Sensor ótico (tacómetro laser)

Balanset-4

Suporte magnético Insize-60-kgf

Fita reflectora

Equilibrador dinâmico "Balanset-1A" OEM

Desgaste de engrenagens é a perda progressiva de material nas superfícies dos dentes de engrenagem causada por processos mecânicos — abrasão, adesão, fadiga superficial e corrosão. Ao contrário da falha súbita de um dente fraturado, o desgaste das engrenagens é uma degradação gradual que altera o perfil do dente, aumenta folga entre dentes, e eleva progressivamente o ruído e os vibração níveis. Se não for controlado, conduz à falha funcional quando a perda de material se torna excessiva ou evolui para modos de dano mais agressivos, como picadas ou fratura de dentes. Como o desgaste avança de forma lenta e previsível, é uma das avarias mais vantajosas a monitorizar: compreender os mecanismos e acompanhar a sua progressão através de análise de vibração, análise de óleo, e inspeções periódicas transforma uma iminente avaria numa substituição de engrenagem planeada e de baixo custo.

1. Tipos e Mecanismos de Desgaste de Engrenagens

O desgaste não é um processo único. Identificar que que mecanismo está em ação é o primeiro passo para o controlar, porque a solução para o desgaste abrasivo (óleo mais limpo) difere da solução para o gripagem (uma película lubrificante mais eficaz). Estes são os modos principais observados em gearing.

Desgaste abrasivo

O mecanismo mais comum em caixas de engrenagens industriais. Partículas duras — sujidade, limalhas metálicas ou detritos de desgaste anteriormente gerados — ficam aprisionadas entre os flancos dos dentes e removem material por ação de retificação, de forma semelhante a um composto de lapidação. O resultado é uma superfície polida e lisa com material removido de forma relativamente uniforme, e a taxa escala com o nível de contaminação e com a carga. A filtragem eficaz, a vedação adequada e a montagem em ambiente limpo constituem as principais defesas.

Desgaste por Adesão (Gripagem / Riscagem)

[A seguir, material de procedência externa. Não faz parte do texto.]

(** A valid mesh claims a power of two of GPUs below one node, or whole
    nodes: its total is then the GPU count times the number of fully
    claimed nodes.  In both cases the total lies between 1 and the size of
    the grid. *)
Theorem valid_mesh_total m a :
  Spec.valid m -> DeviceMesh.mapping m = NdArray a ->
  let n := DeviceMesh.n_gpus_per_node m in
  1 <= Np.sum a <= DeviceMesh.n_nodes m * n
  /\ ((Np.sum a < n /\ Spec.is_power_of_two (Np.sum a))
      \/ (n <= Np.sum a
          /\ Np.sum a = n * full_nodes n a
          /\ 1 <= full_nodes n a <= DeviceMesh.n_nodes m)).
Proof.
  intros Hv Hm n.
  pose proof (valid_invariants m a Hm Hv) as Hinv.
  pose proof (valid_total_pos m Hv) as Hpos.
  unfold Spec.total in Hpos. rewrite Hm in Hpos. simpl in Hpos.
  pose proof (pow2_pos _ (Hinv Spec.GpusNotPowerOfTwo)) as Hn. fold n in Hn.
  destruct (Hinv Spec.BadShape) as [Hshape _].
  unfold Np.shape in Hshape. injection Hshape as Hrows Hcols.
  assert (Hfull : full_nodes n a <= DeviceMesh.n_nodes m).
  { unfold full_nodes. rewrite <- Hrows.
    apply Nat2Z.inj_le. etransitivity; [apply filter_length_le |].
    unfold Np.sum_axis1. now rewrite length_map. }
  destruct (Z_lt_le_dec (Np.sum a) n) as [Hlt | Hge].
  - split.
    + split; [assumption |].
      assert (1 <= DeviceMesh.n_nodes m).
      { rewrite <- Hrows. destruct (Np.rows a) eqn:E; simpl; [| lia].
        unfold Np.sum, Np.flatten in Hpos. rewrite E in Hpos. simpl in Hpos. lia. }
      nia.
    + left. split; [assumption |]. now apply (Hinv Spec.SubNodeCount).
  - destruct (Hinv Spec.PartialNodes Hge) as [_ Hsums].
    assert (E : Np.sum a = n * full_nodes n a).
    { rewrite sum_by_rows. apply sum_of_full_rows; [assumption | lia]. }
    assert (1 <= full_nodes n a) by nia.
    split; [split; [assumption | nia] |].
    right. repeat split; assumption.
Qed.

Lemma valid_mesh_total_witness :
  1 <= Np.sum (ones 3 4) <= 3 * 4
  /\ ((Np.sum (ones 3 4) < 4 /\ Spec.is_power_of_two (Np.sum (ones 3 4)))
      \/ (4 <= Np.sum (ones 3 4)
          /\ Np.sum (ones 3 4) = 4 * full_nodes 4 (ones 3 4)
          /\ 1 <= full_nodes 4 (ones 3 4) <= 3)).
Proof.
  apply (valid_mesh_total mesh_3x4 (ones 3 4)); reflexivity.
Defined.

(** ** When the strategy search returns *)

Lemma divisors_ok_searchable n : divisors_ok n <-> searchable n.
Proof.
  unfold divisors_ok, searchable. split.
  - intros H.
    destruct (Z_lt_le_dec n 1) as [? | H1]; [now left |].
    destruct (Z_lt_le_dec n 8) as [H8 | H8].
    + assert (n = 1 \/ n = 2 \/ n = 3 \/ n = 4 \/ n = 5 \/ n = 6 \/ n = 7)
        as [-> | [-> | [-> | [-> | [-> | [-> | ->]]]]]] by lia; auto.
      * specialize (H 2 ltac:(simpl; auto) ltac:(lia)). discriminate.
      * specialize (H 2 ltac:(simpl; auto) ltac:(lia)). discriminate.
      * specialize (H 4 ltac:(simpl; auto) ltac:(lia)). discriminate.
      * specialize (H 2 ltac:(simpl; auto) ltac:(lia)). discriminate.
    + right; right; right; right. apply H; [simpl; auto | assumption].
  - intros H mp Hin Hle. simpl in Hin.
    destruct Hin as [<- | [<- | [<- | [<- | []]]]];
      destruct H as [? | [-> | [-> | [-> | H]]]]; try lia; try reflexivity;
      Z.div_mod_to_equations; lia.
Qed.

Lemma find_returns_iff_divisors d :
  (divisors_ok (Spec.total d) -> exists res, find_parallel_strategies d = Ok res)
  /\ ((exists res, find_parallel_strategies d = Ok res) -> divisors_ok (Spec.total d)).
Proof.
  destruct (find_parallel_strategies_verdict d) as [[Hdiv Hres] | [Hdiv Hres]].
  - split; eauto.
  - split; [tauto |]. intros (res & H). rewrite Hres in H. discriminate.
Qed.

(** The search returns exactly on the device counts below 1, on 1, 2, 4
    and on the multiples of 8; on every other count its divisibility
    assertion fails. *)
Theorem search_returns_iff d :
  ((exists res, find_parallel_strategies d = Ok res) <-> searchable (Spec.total d))
  /\ (~ searchable (Spec.total d) ->
      find_parallel_strategies d = Raise (AssertionError "")).
Proof.
  destruct (find_parallel_strategies_verdict d) as [[Hdiv Hres] | [Hdiv Hres]].
  - split.
    + split; [intros _; now apply divisors_ok_searchable | eauto].
    + intros H. elim H. now apply divisors_ok_searchable.
  - split.
    + split.
      * intros (res & H). rewrite Hres in H. discriminate.
      * intros H. elim Hdiv. now apply divisors_ok_searchable.
    + intros _. exact Hres.
Qed.

Lemma pow2_mod_small_divisor t mp :
  Spec.is_power_of_two t -> In mp [1; 2; 4; 8] -> mp <= t -> t mod mp = 0.
Proof.
  intros (j & Hj & ->) Hin Hle.
  assert (Hmp : exists i, 0 <= i /\ mp = 2 ^ i).
  { simpl in Hin. destruct Hin as [<- | [<- | [<- | [<- | []]]]];
      [exists 0 | exists 1 | exists 2 | exists 3]; split; try lia; reflexivity. }
  destruct Hmp as (i & Hi & ->).
  assert (i <= j) by (apply (Z.pow_le_mono_r_iff 2); lia).
  replace j with ((j - i) + i) by lia.
  rewrite Z.pow_add_r by lia. apply Z.mod_mul.
  apply Z.pow_nonzero; lia.
Qed.

(** On every valid mesh of a cluster with at least eight GPUs per node the
    search returns: the total is a power of two or a multiple of 8. *)
Theorem search_returns_on_valid_meshes m a :
  Spec.valid m -> DeviceMesh.mapping m = NdArray a ->
  8 <= DeviceMesh.n_gpus_per_node m ->
  exists res, find_parallel_strategies m = Ok res.
Proof.
  intros Hv Hm H8.
  apply (proj1 (find_returns_iff_divisors m)).
  pose proof (valid_invariants m a Hm Hv) as Hinv.
  unfold Spec.total. rewrite Hm. simpl.
  intros mp Hin Hle.
  destruct (Z_lt_le_dec (Np.sum a) (DeviceMesh.n_gpus_per_node m)) as [Hlt | Hge].
  - apply pow2_mod_small_divisor; try assumption.
    now apply (Hinv Spec.SubNodeCount).
  - destruct (Hinv Spec.PartialNodes Hge) as [Hmod _].
    destruct (Hinv Spec.GpusNotPowerOfTwo) as (K & HK & EK).
    assert (3 <= K).
    { destruct (Z_lt_le_dec K 3); [| assumption].
      assert (2 ^ K < 2 ^ 3) by (apply Z.pow_lt_mono_r; lia).
      change (2 ^ 3) with 8 in *. lia. }
    assert (E8 : DeviceMesh.n_gpus_per_node m = 2 ^ (K - 3) * 8).
    { rewrite EK. replace K with ((K - 3) + 3) at 1 by lia.
      rewrite Z.pow_add_r by lia. reflexivity. }
    pose proof (Z.pow_pos_nonneg 2 (K - 3) ltac:(lia) ltac:(lia)) as Hp.
    set (q := 2 ^ (K - 3)) in *.
    apply Z.mod_divide in Hmod; [| lia]. destruct Hmod as (c & Hc).
    assert (E : Np.sum a = c * q * 8) by (rewrite Hc, E8; ring).
    simpl in Hin. destruct Hin as [<- | [<- | [<- | [<- | []]]]];
      rewrite E; Z.div_mod_to_equations; lia.
Qed.

Lemma search_returns_on_valid_meshes_witness :
  exists res, find_parallel_strategies mesh_1x8 = Ok res.
Proof.
  apply (search_returns_on_valid_meshes mesh_1x8 (ones 1 8)); reflexivity.
Defined.

Lemma search_returns_iff_witness :
  find_parallel_strategies mesh_3x4 = Raise (AssertionError "").
Proof.
  apply (proj2 (search_returns_iff mesh_3x4)).
  intros [H | [H | [H | [H | H]]]]; vm_compute in H; discriminate.
Defined.

(** ** What the strategy search returns *)

Lemma find_ok_legal d res :
  find_parallel_strategies d = Ok res ->
  divisors_ok (Spec.total d)
  /\ (forall p, In p res <-> legal_triple (Spec.total d) p)
  /\ StronglySorted triple_lt res.
Proof.
  intros Hres.
  destruct (find_parallel_strategies_verdict d) as [[Hdiv Hc] | [_ Hc]];
    [| rewrite Hc in Hres; discriminate].
  rewrite Hc in Hres. injection Hres as <-.
  split; [assumption |]. split; [| apply chunks_sorted].
  intros p. now apply in_chunks_legal.
Qed.

Lemma legal_triple_product n p :
  legal_triple n p ->
  pipeline_parallel_size p * model_parallel_size p * data_parallel_size p = n
  /\ 1 <= pipeline_parallel_size p /\ 1 <= model_parallel_size p.
Proof.
  intros (Hin & Hle & Hmod & Hpp & Hdp & Hex & _).
  assert (0 < model_parallel_size p) by (simpl in Hin; lia).
  pose proof (Z.div_mod n (pipeline_parallel_size p * model_parallel_size p)
                ltac:(nia)) as E.
  rewrite Hex, <- Hdp in E. repeat split; lia.
Qed.

Lemma triple_lt_irrefl p : ~ triple_lt p p.
Proof. unfold triple_lt. lia. Qed.

Lemma sorted_nodup (l : list ParallelismConfig) :
  StronglySorted triple_lt l -> NoDup l.
Proof.
  induction 1 as [| p l _ IH Hall]; constructor; [| assumption].
  intros Hin. rewrite Forall_forall in Hall.
  apply (triple_lt_irrefl p). now apply Hall.
Qed.

(** For a positive device count, a returned result is never empty: it holds
    the pure data-parallel and the pure pipeline strategy.  It lists no
    strategy twice, and all degrees are positive. *)
Theorem search_results_contain_extremes d res :
  find_parallel_strategies d = Ok res ->
  1 <= Spec.total d ->
  In (mk_parallel 1 1 (Spec.total d)) res
  /\ In (mk_parallel (Spec.total d) 1 1) res
  /\ NoDup res
  /\ forall p, In p res ->
       1 <= pipeline_parallel_size p /\ 1 <= model_parallel_size p
       /\ 1 <= data_parallel_size p.
Proof.
  intros Hres Hpos.
  destruct (find_ok_legal d res Hres) as (Hdiv & Hlegal & Hsorted).
  set (n := Spec.total d) in *.
  assert (Hs : searchable n) by now apply divisors_ok_searchable.
  assert (Hw : width_ok n).
  { unfold width_ok. simpl.
    destruct Hs as [? | [-> | [-> | [-> | ?]]]]; try lia; auto. }
  split; [| split; [| split]].
  - apply Hlegal. unfold legal_triple. simpl.
    rewrite Z.mod_1_r, !Z.div_1_r.
    repeat split; auto; try lia; apply Z.mod_1_r.
  - apply Hlegal. unfold legal_triple. simpl.
    rewrite Z.mod_1_r, Z.div_1_r, Z.mul_1_r, Z.mod_same, Z.div_same by lia.
    repeat split; auto; try lia. left. simpl. auto.
  - now apply sorted_nodup.
  - intros p Hp. apply Hlegal in Hp.
    destruct (legal_triple_product n p Hp) as (E & H1 & H2).
    repeat split; try assumption. nia.
Qed.

Lemma search_results_contain_extremes_witness :
  In (mk_parallel 1 1 (Spec.total mesh_1x8))
     [mk_parallel 1 1 8; mk_parallel 2 1 4; mk_parallel 4 1 2;
      mk_parallel 8 1 1; mk_parallel 1 2 4; mk_parallel 2 2 2;
      mk_parallel 4 2 1; mk_parallel 1 4 2; mk_parallel 2 4 1;
      mk_parallel 1 8 1]
  /\ NoDup
       [mk_parallel 1 1 8; mk_parallel 2 1 4; mk_parallel 4 1 2;
        mk_parallel 8 1 1; mk_parallel 1 2 4; mk_parallel 2 2 2;
        mk_parallel 4 2 1; mk_parallel 1 4 2; mk_parallel 2 4 1;
        mk_parallel 1 8 1].
Proof.
  destruct (search_results_contain_extremes mesh_1x8 _ eq_refl) as (H1 & _ & H3 & _).
  - vm_compute. discriminate.
  - split; assumption.
Defined.

(** ** Allocation records *)

(** Every strategy that the search returns for a mesh forms an allocation
    record with that mesh; a triple whose product differs from the mesh's
    total is rejected with an [AssertionError]. *)
Theorem allocation_accepts_search_results
    (MFCDef : Type) (r : RPCAllocation.rpc_value MFCDef) d a :
  DeviceMesh.mapping d = NdArray a ->
  (forall res p,
      find_parallel_strategies d = Ok res -> In p res ->
      RPCAllocation.new MFCDef r d p = Ok (RPCAllocation.mk MFCDef r d p))
  /\ (forall p,
        model_parallel_size p * pipeline_parallel_size p * data_parallel_size p
        <> Np.sum a ->
        exists msg,
          RPCAllocation.new MFCDef r d p = Raise (AssertionError msg)).
Proof.
  intros Hm. unfold RPCAllocation.new, RPCAllocation.__post_init__. simpl.
  rewrite Hm. cbn [DeviceMesh.ndarray_attr bind]. split.
  - intros res p Hres Hp.
    destruct (find_ok_legal d res Hres) as (_ & Hlegal & _).
    apply Hlegal in Hp. apply legal_triple_product in Hp as (E & _).
    unfold Spec.total in E. rewrite Hm in E. simpl in E.
    replace (_ =? Np.sum a) with true by (symmetry; apply Z.eqb_eq; lia).
    reflexivity.
  - intros p Hne.
    destruct (_ =? Np.sum a) eqn:E; [apply Z.eqb_eq in E; contradiction |].
    eexists. reflexivity.
Qed.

Este fenómeno ocorre sob cargas severas ou lubrificação insuficiente, quando a película protetora de óleo se rompe e as asperezas estabelecem contacto metal-com-metal efetivo. A soldadura microscópica e o arrancamento nos pontos de contacto deslizante produzem superfícies rugosas e rasgadas, transferência visível de material entre os dentes conjugados e marcas de arranhões alinhadas com a direção de deslizamento. A gripagem é perigosa porque pode progredir rapidamente após o início, escalando para falha catastrófica; lubrificação adequada, aditivos de extrema pressão (EP) e cargas reduzidas mantêm-na controlada.

Micropitting

Um modo de desgaste por fadiga superficial que cria uma textura fina e esbranquiçada. Películas lubrificantes finas permitem tensões de contacto elevadas à escala das asperezas, produzindo milhares de micropicadas com aproximadamente 10–50 µm de diâmetro e um aspeto cinzento mate característico. Concentra-se tipicamente perto da linha de paso, onde o rolamento e o deslizamento se combinam. A micropicada pode estabilizar se for ligeira, ou progredir para macropicada se for severa — e em qualquer dos casos altera o perfil do dente e aumenta o ruído e a vibração.

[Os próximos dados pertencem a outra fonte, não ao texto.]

Lemma paint_active_iter (c : call) (n : nat) (st : state) :
  active_texture (Nat.iter n (issue c) st) = active_texture st.
Proof. induction n as [| n IH]; simpl; [reflexivity | exact IH]. Qed.

Lemma paint_glIsEnabled_glEnable (cap cap' : GL.GLenum) (st : state) :
  glIsEnabled cap (glEnable cap' st) = (cap =? cap') || glIsEnabled cap st.
Proof.
  unfold glIsEnabled, glEnable. simpl.
  destruct (Z.eqb_spec cap cap') as [-> | Hne]; simpl.
  - apply bool_decide_eq_true. apply elem_of_union. left.
    apply elem_of_singleton. reflexivity.
  - apply bool_decide_ext. rewrite elem_of_union, elem_of_singleton. tauto.
Qed.

Lemma paint_glIsEnabled_glDisable (cap cap' : GL.GLenum) (st : state) :
  glIsEnabled cap (glDisable cap' st) = negb (cap =? cap') && glIsEnabled cap st.
Proof.
  unfold glIsEnabled, glDisable. simpl.
  destruct (Z.eqb_spec cap cap') as [-> | Hne]; simpl.
  - apply bool_decide_eq_false. rewrite elem_of_difference, elem_of_singleton.
    tauto.
  - apply bool_decide_ext. rewrite elem_of_difference, elem_of_singleton.
    tauto.
Qed.

Lemma paint_glEnable_other (cap cap' : GL.GLenum) (st : state) :
  cap <> cap' -> glIsEnabled cap (glEnable cap' st) = glIsEnabled cap st.
Proof.
  intros Hne. rewrite paint_glIsEnabled_glEnable.
  destruct (Z.eqb_spec cap cap'); [contradiction | reflexivity].
Qed.

Lemma paint_glDisable_other (cap cap' : GL.GLenum) (st : state) :
  cap <> cap' -> glIsEnabled cap (glDisable cap' st) = glIsEnabled cap st.
Proof.
  intros Hne. rewrite paint_glIsEnabled_glDisable.
  destruct (Z.eqb_spec cap cap'); [contradiction | reflexivity].
Qed.

Lemma paint_glDisable_off (cap cap' : GL.GLenum) (st : state) :
  cap = cap' \/ glIsEnabled cap st = false ->
  glIsEnabled cap (glDisable cap' st) = false.
Proof.
  intros H. rewrite paint_glIsEnabled_glDisable.
  destruct H as [-> | ->]; [rewrite Z.eqb_refl; reflexivity | apply andb_false_r].
Qed.

Lemma paint_uniform1f_if (cap loc : Z) (st : state) :
  glIsEnabled cap (uniform1f_if loc st) = glIsEnabled cap st
  /\ active_texture (uniform1f_if loc st) = active_texture st.
Proof. unfold uniform1f_if. destruct (0 <=? loc); auto. Qed.

Lemma paint_uniform1i_if (cap loc v : Z) (st : state) :
  glIsEnabled cap (uniform1i_if loc v st) = glIsEnabled cap st
  /\ active_texture (uniform1i_if loc v st) = active_texture st.
Proof. unfold uniform1i_if. destruct (0 <=? loc); auto. Qed.

End PaintFacts.

(** X21: without stencil clipping ([glx_no_stencil]) [glx_set_clip]
    changes nothing, whatever the region. With it, whenever the call
    returns, the stencil test is off; the scissor test is on exactly when
    the region is a single rectangle, and then the last call issued sets
    the scissor box to that rectangle, its vertical position counted from
    the bottom of the screen; no other capability changes. The call
    returns unless one of the three differences overflows. *)
Theorem glx_set_clip_tests
    (ps : Paint.session_t) (reg : option (list Paint.rect_t))
    (st : Paint.state) :
  (Paint.glx_no_stencil ps = true -> Paint.glx_set_clip ps reg st = Returned st)
  /\ (forall st',
        Paint.glx_no_stencil ps = false ->
        Paint.glx_set_clip ps reg st = Returned st' ->
        Paint.glIsEnabled GL.GL_STENCIL_TEST st' = false
        /\ (Paint.glIsEnabled GL.GL_SCISSOR_TEST st' = true
            <-> exists r, reg = Some [r])
        /\ (forall r, reg = Some [r] ->
              last (Paint.calls st')
              = Some (Paint.Scissor (Paint.x1 r)
                        (Paint.root_height ps - Paint.y2 r)
                        (Paint.x2 r - Paint.x1 r) (Paint.y2 r - Paint.y1 r)))
        /\ forall cap, cap <> GL.GL_STENCIL_TEST -> cap <> GL.GL_SCISSOR_TEST ->
             Paint.glIsEnabled cap st' = Paint.glIsEnabled cap st)
  /\ (Paint.glx_no_stencil ps = false ->
      (forall r, reg = Some [r] ->
         CInt.in_int (Paint.root_height ps - Paint.y2 r) = true
         /\ CInt.in_int (Paint.x2 r - Paint.x1 r) = true
         /\ CInt.in_int (Paint.y2 r - Paint.y1 r) = true) ->
      exists st', Paint.glx_set_clip ps reg st = Returned st').
Proof.
  unfold Paint.glx_set_clip. split; [| split].
  - intros ->. reflexivity.
  - intros st' -> H.
    assert (Hoff : forall g,
               g = Paint.glDisable GL.GL_SCISSOR_TEST
                     (Paint.glDisable GL.GL_STENCIL_TEST st) ->
               Paint.glIsEnabled GL.GL_STENCIL_TEST g = false
               /\ Paint.glIsEnabled GL.GL_SCISSOR_TEST g = false
               /\ forall cap, cap <> GL.GL_STENCIL_TEST ->
                              cap <> GL.GL_SCISSOR_TEST ->
                    Paint.glIsEnabled cap g = Paint.glIsEnabled cap st).
    { intros g ->. split; [| split].
      - apply paint_glDisable_off. right. apply paint_glDisable_off. auto.
      - apply paint_glDisable_off. auto.
      - intros cap H1 H2. rewrite !paint_glDisable_other by assumption.
        reflexivity. }
    destruct reg as [rects |].
    2: { injection H as <-. destruct (Hoff _ eq_refl) as (H1 & H2 & H3).
         split; [exact H1 |]. split; [| split; [discriminate | exact H3]].
         rewrite H2. split; [discriminate | intros [r Hr]; discriminate Hr]. }
    destruct (Z.eqb_spec (Z.of_nat (length rects)) 1) as [Hone | Hmany].
    + destruct rects as [| r [| r' rects]]; simpl in Hone; try lia.
      change (c_index [r] 0) with (@Returned Paint.rect_t r) in H.
      cbn [obind] in H.
      bind_inv H as y Hy. bind_inv H as w Hw. bind_inv H as h Hh.
      unfold CInt.int_sub in Hy, Hw, Hh.
      apply int_checked_Returned in Hy, Hw, Hh. subst y w h.
      injection H as <-.
      destruct (Hoff _ eq_refl) as (H1 & H2 & H3).
      split; [| split; [| split]].
      * rewrite paint_glIsEnabled_issue, paint_glEnable_other by discriminate.
        exact H1.
      * rewrite paint_glIsEnabled_issue, paint_glIsEnabled_glEnable, Z.eqb_refl.
        split; [eauto | reflexivity].
      * intros r0 [= <-]. simpl. apply last_snoc.
      * intros cap Hc1 Hc2.
        rewrite paint_glIsEnabled_issue, paint_glEnable_other by assumption.
        apply H3; assumption.
    + injection H as <-. destruct (Hoff _ eq_refl) as (H1 & H2 & H3).
      split; [exact H1 |]. split; [| split; [| exact H3]].
      * rewrite H2. split; [discriminate |].
        intros [r [= ->]]. simpl in Hmany. lia.
      * intros r [= ->]. simpl in Hmany. lia.
  - intros -> Hin. destruct reg as [rects |]; [| eauto].
    destruct (Z.eqb_spec (Z.of_nat (length rects)) 1) as [Hone | Hmany];
      [| eauto].
    destruct rects as [| r [| r' rects]]; simpl in Hone; try lia.
    destruct (Hin r eq_refl) as (Hy & Hw & Hh).
    change (c_index [r] 0) with (@Returned Paint.rect_t r). cbn [obind].
    unfold CInt.int_sub, CInt.int_checked. rewrite Hy, Hw, Hh. cbn [obind].
    eauto.
Qed.

(** X21 on a context with blending and the stencil test on: for the
    region made of the box from (10, 20) to (110, 40) on a screen 1080
    pixels high, the stencil test is off after the call, the scissor test
    is on and the scissor box is (10, 1040, 100, 20). *)
Lemma glx_set_clip_tests_witness :
  exists st',
    Paint.glx_set_clip paint_session (Some [box_100x20]) paint_dirty
    = Returned st'
    /\ Paint.glIsEnabled GL.GL_STENCIL_TEST st' = false
    /\ Paint.glIsEnabled GL.GL_SCISSOR_TEST st' = true
    /\ last (Paint.calls st') = Some (Paint.Scissor 10 1040 100 20).
Proof.
  destruct (proj2 (proj2 (glx_set_clip_tests paint_session (Some [box_100x20])
                            paint_dirty)) eq_refl) as [st' E].
  { intros r [= <-]. repeat split. }
  destruct (proj1 (proj2 (glx_set_clip_tests paint_session (Some [box_100x20])
                            paint_dirty)) st' eq_refl E) as (H1 & H2 & H3 & _).
  exists st'. split; [exact E |]. split; [exact H1 |].
  split; [apply H2; eauto | exact (H3 box_100x20 eq_refl)].
Defined.

(** X22: [glx_dim_dst] always returns success and leaves blending
    disabled, whether it was enabled on entry or not; no other capability
    and not the active texture unit changes. *)
Theorem glx_dim_dst_blend_off
    (dx dy width height : Z) (st : Paint.state) :
  (Paint.glx_dim_dst dx dy width height st).1 = true
  /\ Paint.glIsEnabled Paint.GL_BLEND (Paint.glx_dim_dst dx dy width height st).2
     = false
  /\ (forall cap, cap <> Paint.GL_BLEND ->
        Paint.glIsEnabled cap (Paint.glx_dim_dst dx dy width height st).2
        = Paint.glIsEnabled cap st)
  /\ Paint.active_texture (Paint.glx_dim_dst dx dy width height st).2
     = Paint.active_texture st.
Proof.
  unfold Paint.glx_dim_dst. cbn [fst snd].
  split; [reflexivity |]. split; [| split; [| reflexivity]].
  - apply paint_glDisable_off. auto.
  - intros cap Hc. rewrite paint_glDisable_other by exact Hc.
    rewrite !paint_glIsEnabled_issue. apply paint_glEnable_other. exact Hc.
Qed.

Lemma Returned_pair_inj {A B : Type} (a a' : A) (b b' : B) :
  Returned (a, b) = Returned (a', b') -> a = a' /\ b = b'.
Proof. intros H. injection H as <- <-. auto. Qed.

Section RenderFacts.

Import Paint.

Ltac paint_caps :=
  repeat match goal with
         | |- context [glIsEnabled ?c (issue ?x ?s)] =>
             rewrite (paint_glIsEnabled_issue c x s)
         | |- context [glIsEnabled ?c (glActiveTexture ?t ?s)] =>
             rewrite (paint_glIsEnabled_active c t s)
         | |- context [glIsEnabled ?c (Nat.iter ?n (issue ?x) ?s)] =>
             rewrite (paint_glIsEnabled_iter c x n s)
         | |- context [glIsEnabled ?c (glEnable ?c' ?s)] =>
             rewrite (paint_glEnable_other c c' s) by assumption
         | |- context [glIsEnabled ?c (glDisable ?c' ?s)] =>
             rewrite (paint_glDisable_other c c' s) by assumption
         | |- context [glIsEnabled ?c (uniform1f_if ?l ?s)] =>
             rewrite (proj1 (paint_uniform1f_if c l s))
         | |- context [glIsEnabled ?c (uniform1i_if ?l ?v ?s)] =>
             rewrite (proj1 (paint_uniform1i_if c l v s))
         end.

(** The cleanup code of [glx_render]. *)
Lemma glx_render_cleanup (target : GL.GLenum) (dual has_prog : bool)
    (st1 st' : state) :
  st' = (let st := glDisable target
                     (glDisable GL_COLOR_LOGIC_OP (glDisable GL_BLEND st1)) in
         let st :=
           if dual
           then glActiveTexture GL_TEXTURE0
                  (glDisable target
                    (issue (BindTexture target 0)
                      (glActiveTexture GL_TEXTURE1 st)))
           else st in
         if has_prog then issue (UseProgram 0) st else st) ->
  glIsEnabled GL_BLEND st' = false
  /\ glIsEnabled GL_COLOR_LOGIC_OP st' = false
  /\ glIsEnabled target st' = false
  /\ (forall cap, cap <> GL_BLEND -> cap <> GL_COLOR_LOGIC_OP -> cap <> target ->
                  glIsEnabled cap st' = glIsEnabled cap st1)
  /\ active_texture st' = (if dual then GL_TEXTURE0 else active_texture st1).
Proof.
  intros ->. cbv zeta.
  set (base := glDisable target
                 (glDisable GL_COLOR_LOGIC_OP (glDisable GL_BLEND st1))).
  assert (B : glIsEnabled GL_BLEND base = false).
  { do 2 (apply paint_glDisable_off; right). apply paint_glDisable_off. auto. }
  assert (L : glIsEnabled GL_COLOR_LOGIC_OP base = false).
  { apply paint_glDisable_off; right. apply paint_glDisable_off. auto. }
  assert (T : glIsEnabled target base = false).
  { apply paint_glDisable_off. auto. }
  assert (C : forall cap, cap <> GL_BLEND -> cap <> GL_COLOR_LOGIC_OP ->
                          cap <> target ->
                glIsEnabled cap base = glIsEnabled cap st1).
  { intros cap H1 H2 H3. subst base. paint_caps. reflexivity. }
  assert (A : active_texture base = active_texture st1) by reflexivity.
  clearbody base.
  destruct dual, has_prog;
    (split; [| split; [| split; [| split]]]);
    paint_caps;
    try (apply paint_glDisable_off; right; paint_caps);
    try assumption;
    try reflexivity;
    intros cap H1 H2 H3; paint_caps; apply C; assumption.
Qed.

Desgaste Moderado (Normal)

Nem todo o desgaste constitui uma avaria. Um certo grau de polimento gradual e remoção de material ao longo dos anos é esperado em qualquer engrenagem. A taxa deve ser lenta e previsível (muito abaixo de 0,1 mm ao longo da vida útil da engrenagem) e é totalmente aceitável, desde que se mantenha dentro das tolerâncias de projeto. Reconhecer o desgaste normal desgaste evita intervenções desnecessárias.

Desgaste corrosivo

Provocado por humidade, lubrificantes ácidos ou contaminação química, o desgaste corrosivo manifesta-se sob a forma de manchas de cor ferrugem, rugosidade superficial e picadas. É mais comum quando uma caixa de engrenagens fica inativa na presença de humidade — por exemplo, um acionamento de reserva ou uma unidade em armazenamento. A vedação adequada, os inibidores de corrosão e a proteção durante o armazenamento (incluindo desidratantes nos respiros) são as medidas preventivas padrão.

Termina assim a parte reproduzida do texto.